If one is regenerated, then one is in union with the Second Person of our Triune God.

If one is regenerated, then one has been declared justified and no longer a child of the wrath of the First Person of our Triune God.

Ordinarily then, no one is regenerated that does not believe (know, assent, and trust) in the Triune God, for it is Their triune working that grants that very belief the regenerate now possesses, not merely professes. We therefore wisely leave the extraordinary matters in the Hands of the One who always does right (Deut. 29:29).

Accordingly, the degree to which a more bountiful understanding of the grand and wonderful mystery of the Trinity is apprehended by the regenerated elect, a matter of the degree of one's assurance, is the only remaining topic worthy of discussion. I have no quibbles with a Socratic method for a season, but eventually the ball cannot remain hidden. I appreciate Rich's call to move in a more worthy direction versus the current whack-a-mole tenor.

EDIT: I cross-posted with Rich, who has captured the matter more perspicuously. Thank you, Rich.
 

Reformed Fox

Puritan Board Freshman
The original question though was "is it necessary to believe in the trinity to be saved". There is a very bad habbit of members on this board to answer questions they thoughtwere asked, or that they would have liked to been asked, as opposed to the question which was actually asked.

This is why I think I am being misunderstood. To the original question which was asked on this thread my answer is "no, belief in the trinity is not required for salvation".

And for the sake of clarity I did not want to to into any more depth than was necessary. Of course the subjects of salvation or the nature of God could and should be elaborated upon but such information is beside the point (of the thread).
 

Semper Fidelis

2 Timothy 2:24-25
Staff member
Gregory,

Read my last post. "To be saved" includes justification, sanctification, and glorification. Everything I have written is directly relevant to the question. The problem is not in my answer but in the assumption that everything that I have been teaching is irrelevant to the question. The original question is whether belief in the Trinity necessary for salvation.
 

Ryan&Amber2013

Puritan Board Junior
Elder Rich, would you say the legal one time declaration of justification would entail a knowledge of the Trinity? For example, if you shared the Gospel with a man on the street (the holiness of God, his sin, the atoning work of Christ, His death, resurrection, repentance and faith), and that man embraced it all with joy, and then crossed the street and was killed by a drunk driver, do you think he would be innocent before God? Or would you have had to tell him about the deity of the Holy Spirit as well in order for him to be received into heaven?
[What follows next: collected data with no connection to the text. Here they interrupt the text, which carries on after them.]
(* ===== verification/VmCopy.v ===== *)
(** Writing into an address space with [copyout], and the properties of [vm.c]. *)

From stdpp Require Import gmap.
From S2P Require Import Prelude CString Mmu Kalloc Vm VmSpec VmThm.

Lemma put_bytes_lookup l : forall m p x,
  put_bytes m p l x =
    if (p <=? x) && (x <? p + Z.of_nat (length l)) then nth (Z.to_nat (x - p)) l 0 else m x.
Proof.
  induction l as [|b l IH]; intros m p x; cbn [put_bytes length].
  - destruct (Z.leb_spec p x), (Z.ltb_spec x (p + Z.of_nat 0)); simpl; done || lia.
  - rewrite IH. unfold mupd.
    destruct (Z.leb_spec (p + 1) x), (Z.ltb_spec x (p + 1 + Z.of_nat (length l))), (Z.leb_spec p x),
      (Z.ltb_spec x (p + Z.of_nat (S (length l)))), (Z.eqb_spec x p); simpl; try done; try lia.
    + replace (Z.to_nat (x - p)) with (S (Z.to_nat (x - (p + 1)))) by lia. done.
    + subst x. by rewrite Z.sub_diag.
Qed.

(** A page that user code can access. *)
Definition user_page (e : Z) : bool := present e && negb (Z.land e PTE_U =? 0).

(** The byte a user program finds at [x]. *)
Definition ubyte (s : kmem) (A : Z -> Z) (x : Z) : option Z :=
  if user_page (A (x / PGSIZE)) then Some (km_mem s (frame (A (x / PGSIZE)) + x mod PGSIZE)) else None.

(** A page mapped below KERNBASE. *)
Definition user_frame (A : Z -> Z) (p : Z) : Prop :=
  exists n, 0 <= n < UPAGES /\ present (A n) = true /\ p = frame (A n).

Abbreviation never := (fun _ : option string => False).

Section copy.
Context (kend : Z) (Hkend : 0 < kend < 2 ^ 32).
Local Abbreviation aspace := (aspace kend).
Local Abbreviation good := (good kend).
Local Abbreviation user_ok := (user_ok kend).

Lemma wp_uva2ka may s l pgdir T A va tab Q : aspace s l pgdir T A -> 0 <= va < 2 ^ 32 ->
  T !! (va / PGSIZE / 1024) = Some tab ->
  Q (if user_page (A (va / PGSIZE)) then frame (A (va / PGSIZE)) else 0) s ->
  wp may (uva2ka pgdir va) s Q.
Proof.
  intros R Hva HT HQ. unfold uva2ka. wbind.
  eapply (wp_walk kend); [exact R|done|congruence|]. intros tab' HT'.
  destruct (va_page va Hva) as (_ & _ & Hn & _).
  assert (Hload : forall Q' : Z -> kmem -> Prop, Q' (A (va / PGSIZE)) s -> wp may (load (slot tab' (va / PGSIZE))) s Q').
  { intros Q' H. by eapply (wp_load_pte kend); [exact R|done|exact HT'|]. }
  unfold user_page, present in HQ. wbind. apply Hload.
  destruct (Z.land (A (va / PGSIZE)) PTE_P =? 0); [by apply wp_ret|]. wbind. apply Hload.
  destruct (Z.land (A (va / PGSIZE)) PTE_U =? 0); [by apply wp_ret|]. wbind. apply Hload. by apply wp_ret.
Qed.

(** Bytes written into the page of [va]. *)
Lemma write_page s l pgdir T A va (b : list Z) : aspace s l pgdir T A -> user_ok l pgdir T A ->
  0 <= va -> va < KERNBASE -> user_page (A (va / PGSIZE)) = true ->
  va mod PGSIZE + Z.of_nat (length b) <= PGSIZE ->
  let s' := Kmem (km_use_lock s) (km_freelist s)
              (put_bytes (km_mem s) (frame (A (va / PGSIZE)) + va mod PGSIZE) b) in
  aspace s' l pgdir T A /\
  forall x, 0 <= x < KERNBASE ->
    ubyte s' A x = if (va <=? x) && (x <? va + Z.of_nat (length b))
                   then Some (nth (Z.to_nat (x - va)) b 0) else ubyte s A x.
Proof.
  intros R U H0 Hk Hu Hlen s'. set (n := va / PGSIZE) in *.
  assert (HU : UPAGES = 524288) by done.
  assert (Hn : 0 <= n < UPAGES).
  { rewrite HU. unfold n, PGSIZE, KERNBASE in *. split; [apply Z.div_pos; lia|apply Z.div_lt_upper_bound; lia]. }
  assert (Hp : present (A n) = true) by (unfold user_page in Hu; by apply andb_true_iff in Hu as [? _]).
  destruct (uo_frame _ _ _ _ _ U n Hn Hp) as (_ & Hg & Hl & Ho). set (f := frame (A n)) in *.
  pose proof (Z.mod_pos_bound va PGSIZE ltac:(done)) as Hm. pose proof (Z.div_mod va PGSIZE ltac:(done)) as Hd.
  fold n in Hd. split.
  - eapply (aspace_only kend Hkend (eq f)); [|by intros p <-|exact R]. intros x Hx.
    specialize (Hx f eq_refl). rewrite put_bytes_lookup.
    destruct (Z.leb_spec (f + va mod PGSIZE) x), (Z.ltb_spec x (f + va mod PGSIZE + Z.of_nat (length b)));
      simpl; done || lia.
  - intros x Hx. unfold ubyte, s'. cbn [km_mem].
    pose proof (Z.mod_pos_bound x PGSIZE ltac:(done)) as Hmx. pose proof (Z.div_mod x PGSIZE ltac:(done)) as Hdx.
    destruct (decide (x / PGSIZE = n)) as [Hxn|Hxn].
    + rewrite Hxn in *. fold f. rewrite Hu, put_bytes_lookup.
      destruct (Z.leb_spec (f + va mod PGSIZE) (f + x mod PGSIZE)),
        (Z.ltb_spec (f + x mod PGSIZE) (f + va mod PGSIZE + Z.of_nat (length b))),
        (Z.leb_spec va x), (Z.ltb_spec x (va + Z.of_nat (length b))); simpl; try done; try lia.
      do 2 f_equal. lia.
    + assert (~ (va <= x < va + Z.of_nat (length b))) as Hout.
      { intros Hin. apply Hxn. symmetry. apply Z.div_unique with (x - PGSIZE * n); lia. }
      replace ((va <=? x) && (x <? va + Z.of_nat (length b))) with false
        by (destruct (Z.leb_spec va x), (Z.ltb_spec x (va + Z.of_nat (length b))); simpl; done || lia).
      destruct (user_page (A (x / PGSIZE))) eqn:Eu; [|done]. do 2 f_equal.
      assert (Hnx : 0 <= x / PGSIZE < UPAGES).
      { rewrite HU. unfold PGSIZE, KERNBASE in *. split; [apply Z.div_pos; lia|apply Z.div_lt_upper_bound; lia]. }
      assert (Hpx : present (A (x / PGSIZE)) = true) by (unfold user_page in Eu; by apply andb_true_iff in Eu as [? _]).
      destruct (uo_frame _ _ _ _ _ U _ Hnx Hpx) as (_ & Hgx & _ & _).
      assert (Hne : frame (A (x / PGSIZE)) <> f).
      { intros He. apply Hxn. by apply (uo_inj _ _ _ _ _ U). }
      rewrite put_bytes_lookup.
      destruct (good_apart kend _ _ Hgx Hg Hne);
        destruct (Z.leb_spec (f + va mod PGSIZE) (frame (A (x / PGSIZE)) + x mod PGSIZE)),
          (Z.ltb_spec (frame (A (x / PGSIZE)) + x mod PGSIZE) (f + va mod PGSIZE + Z.of_nat (length b)));
        simpl; done || lia.
Qed.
I think this might help us figure out where you stand. Thanks so much!
 

Semper Fidelis

2 Timothy 2:24-25
Staff member
Elder Rich, would you say the legal one time declaration of justification would entail a knowledge of the Trinity? For example, if you shared the Gospel with a man on the street (the holiness of God, his sin, the atoning work of Christ, His death, resurrection, repentance and faith), and that man embraced it all with joy, and then crossed the street and was killed by a drunk driver, do you think he would be innocent before God? Or would you have had to tell him about the deity of the Holy Spirit as well in order for him to be received into heaven?

I think this might help us figure out where you stand. Thanks so much!

Ryan,

I believe I was fairly plain so far but I will state this again for clarity's sake.

Let's use Acts 2 as an example.

Acts 2:37–41 (ESV)
37*Now when they heard this they were cut to the heart, and said to Peter and the rest of the apostles, “Brothers, what shall we do?” 38*And Peter said to them, “Repent and be baptized every one of you in the name of Jesus Christ for the forgiveness of your sins, and you will receive the gift of the Holy Spirit. 39*For the promise is for you and for your children and for all who are far off, everyone whom the Lord our God calls to himself.” 40*And with many other words he bore witness and continued to exhort them, saying, “Save yourselves from this crooked generation.” 41*So those who received his word were baptized, and there were added that day about three thousand souls.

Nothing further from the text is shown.